Carlos Corbacho wrote:
On Monday 24 December 2007 18:34:21 Linus Torvalds wrote:
On Mon, 24 Dec 2007, Rafael J. Wysocki wrote:
Well, having considered that for a longer while, I think the AML code is
referring to a device that we have suspended already, and since it's in a
low power state, it just can't handle the reference.

If that is the case, we'll have to find the device (that should be
possible using some code instrumentation) and move the suspending of it
into the late stage.
Yes.

My own experimentation (in device_suspend(), calling _PTS() in the AML after each suspend_device() runs, until one device causes it to hang) points to ohci_hcd being the culprit here (with or without any devices attached). With the ohci_hcd module unloaded, the machine suspends just fine[1].

Of course, I'm at a complete loss as to why suspending OHCI would cause a problem for an IO port write.

The name of the operation region, SMIP, suggests that the BIOS has an SMI trap on that port. In that case, writing to that port will result in the BIOS taking control. We have little idea what it could be doing. Could be it's trying to access the OHCI controller which has been suspended already.
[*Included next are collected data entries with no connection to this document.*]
(** * Servacal.Auxiliar: the invoice generator of [invoice.py]

    A shallow embedding of the class [InvoiceGenerator] and the properties
    its specification states about it.

    Modelling conventions.
    - A cell of a pandas table is a [value]: missing ([VNaN]), an integer,
      a float, a text or a timestamp.  A float is a double (binary64):
      sums, products and quotients are the IEEE ones, [round(x, 2)] is
      numpy's, and texts of floats are the ones Python prints.  An integer
      is one of 64 bits, and a column of integers is summed in 64 bits.
      A text is a string of ASCII characters.
    - A [DataFrame] is its column labels, the dtype of each column and its
      rows, each row a list of cells in column order.  A table keeps its
      labels and dtypes when it has no row.  Labels are taken to be
      distinct, as [pandas.read_csv] makes them.  Texts are read as pandas
      3 reads them: a column of texts has the string dtype.
    - A dict (a row turned into a record, [to_dict]) is a finite map from
      labels to cells.
    - A Python exception is the [Raise] outcome of a [res]ult.
    - What the program gets from its libraries and from the file system,
      and the model does not fix, is a [Host]: reading a CSV file, parsing
      dates, the order in which numpy adds up a column of doubles, and
      what reportlab makes of the markup of a paragraph.  A generator
      carries the host it runs on.
    - [print] appends a line to the current output stream; the renderers
      are computations over the stream, the file savers over a [World]
      made of the console and the files.
    - The console diagnostics of the loaders and of the lookups carry no
      data back into the program and are left out. *)

From Stdlib Require Import ZArith QArith Qabs Qround Floats String Ascii List Bool.
From stdpp Require Import base option list strings gmap pretty.

Set Warnings "-inexact-float".

Open Scope string_scope.

(** ** Python text *)

Module PyStr.

(** [str.isspace] on the ASCII range. *)
Definition is_space (a : ascii) : bool :=
  let n := nat_of_ascii a in
  ((9 <=? n) && (n <=? 13) || (28 <=? n) && (n <=? 32))%nat.

Fixpoint lstrip (s : string) : string :=
  match s with
  | String a s' => if is_space a then lstrip s' else s
  | EmptyString => EmptyString
  end.

Fixpoint rstrip (s : string) : string :=
  match s with
  | String a s' =>
      match rstrip s' with
      | EmptyString => if is_space a then EmptyString else String a EmptyString
      | t => String a t
      end
  | EmptyString => EmptyString
  end.

(** [s.strip()] *)
Definition strip (s : string) : string := rstrip (lstrip s).

Definition lower_ascii (a : ascii) : ascii :=
  let n := nat_of_ascii a in
  if ((65 <=? n) && (n <=? 90))%nat then ascii_of_nat (n + 32) else a.

(** [s.lower()] on the ASCII range. *)
Fixpoint lower (s : string) : string :=
  match s with
  | String a s' => String (lower_ascii a) (lower s')
  | EmptyString => EmptyString
  end.

(** [sub in s] for two texts: [sub] occurs in [s]. *)
Fixpoint contains (sub s : string) : bool :=
  String.prefix sub s ||
  match s with
  | String _ s' => contains sub s'
  | EmptyString => false
  end.

(** [s[:n]] *)
Fixpoint take (n : nat) (s : string) : string :=
  match n, s with
  | S n', String a s' => String a (take n' s')
  | _, _ => EmptyString
  end.

(** [s[n:]] *)
Fixpoint drop (n : nat) (s : string) : string :=
  match n, s with
  | S n', String _ s' => drop n' s'
  | _, _ => s
  end.

(** [c * n] for a one-character text [c]. *)
Fixpoint replicate (n : nat) (c : ascii) : string :=
  match n with
  | O => EmptyString
  | S n' => String c (replicate n' c)
  end.

Definition spaces (n : nat) : string := replicate n " "%char.

(** Format specs [{s:<w}] and [{s:>w}]: pad, never cut. *)
Definition ljust (w : nat) (s : string) : string :=
  s ++ spaces (w - String.length s).

Definition rjust (w : nat) (s : string) : string :=
  spaces (w - String.length s) ++ s.

End PyStr.

(** ** Python numbers *)

Module PyNum.

(** The integer nearest to [q], ties to the even one. *)
Definition round_half_even (q : Q) : Z :=
  let f := Qfloor q in
  match (q - inject_Z f ?= 1 # 2)%Q with
  | Lt => f
  | Gt => (f + 1)%Z
  | Eq => if Z.even f then f else (f + 1)%Z
  end.

Definition pow10 (d : nat) : positive := Pos.pow 10 (Pos.of_nat d).

(** [s.zfill(w)] for a text of digits. *)
Definition zfill (w : nat) (s : string) : string :=
  PyStr.replicate (w - String.length s) "0"%char ++ s.

(** The digits of the format spec [.{d}f] for [d >= 1] and [q >= 0]: the
    exact value rounded to [d] decimals, ties to even. *)
Definition fmt_digits (d : nat) (q : Q) : string :=
  let p := Z.pos (pow10 d) in
  let n := round_half_even (q * inject_Z p) in
  pretty (n / p)%Z ++ "." ++ zfill d (pretty (n mod p)%Z).

(** An integer as numpy keeps it in 64 bits: two's complement. *)
Definition wrap64 (n : Z) : Z := ((n + 2 ^ 63) mod 2 ^ 64 - 2 ^ 63)%Z.

End PyNum.

(** ** Doubles *)

Module PyFloat.

Import PrimFloat.
#[local] Open Scope float_scope.

(** The exact value of a finite double. *)
Definition exact (x : float) : Q :=
  match Prim2SF x with
  | S754_finite s m e =>
      ((if s then -1 else 1) * inject_Z (Z.pos m) * Qpower 2 e)%Q
  | _ => 0%Q
  end.

Definition sign_bit (x : float) : bool :=
  match Prim2SF x with
  | S754_zero s | S754_infinity s | S754_finite s _ _ => s
  | S754_nan => false
  end.

(** [float(n)] for an integer of 64 bits: the nearest double. *)
Definition of_int (n : Z) : float :=
  if (n =? - 2 ^ 63)%Z then -9223372036854775808
  else if (n <? 0)%Z then - of_uint63 (Uint63.of_Z (- n))
  else of_uint63 (Uint63.of_Z n).

Definition two52 : float := 4503599627370496.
This sounds kind of like the Toshiba laptops that go nuts somewhere if the AHCI SATA controller gets put into suspend state before the system suspends..

The ACPI spec has the following to say about the _PTS method:

"The platform must not make any assumptions about the state of the machine when _PTS is called. For example, operation region accesses that require devices to be configured and enabled may not succeed, as these devices may be in a non-decoding state due to plug and play or power management operations."

I would guess some BIOS writers failed to heed this..


NOTE! This following patch is just for discussion, and while I think it's
conceptually a good thing to try, I don't think it will help Carlos'
problem. But removing the "pci_set_power_state()" in agp_nvidia_suspend()
might.

nvidia-agp cannot be built on x86-64, so it's not the culprit in this case.

Yeah, and this is a PCI Express system not AGP, so it wouldn't load anyway.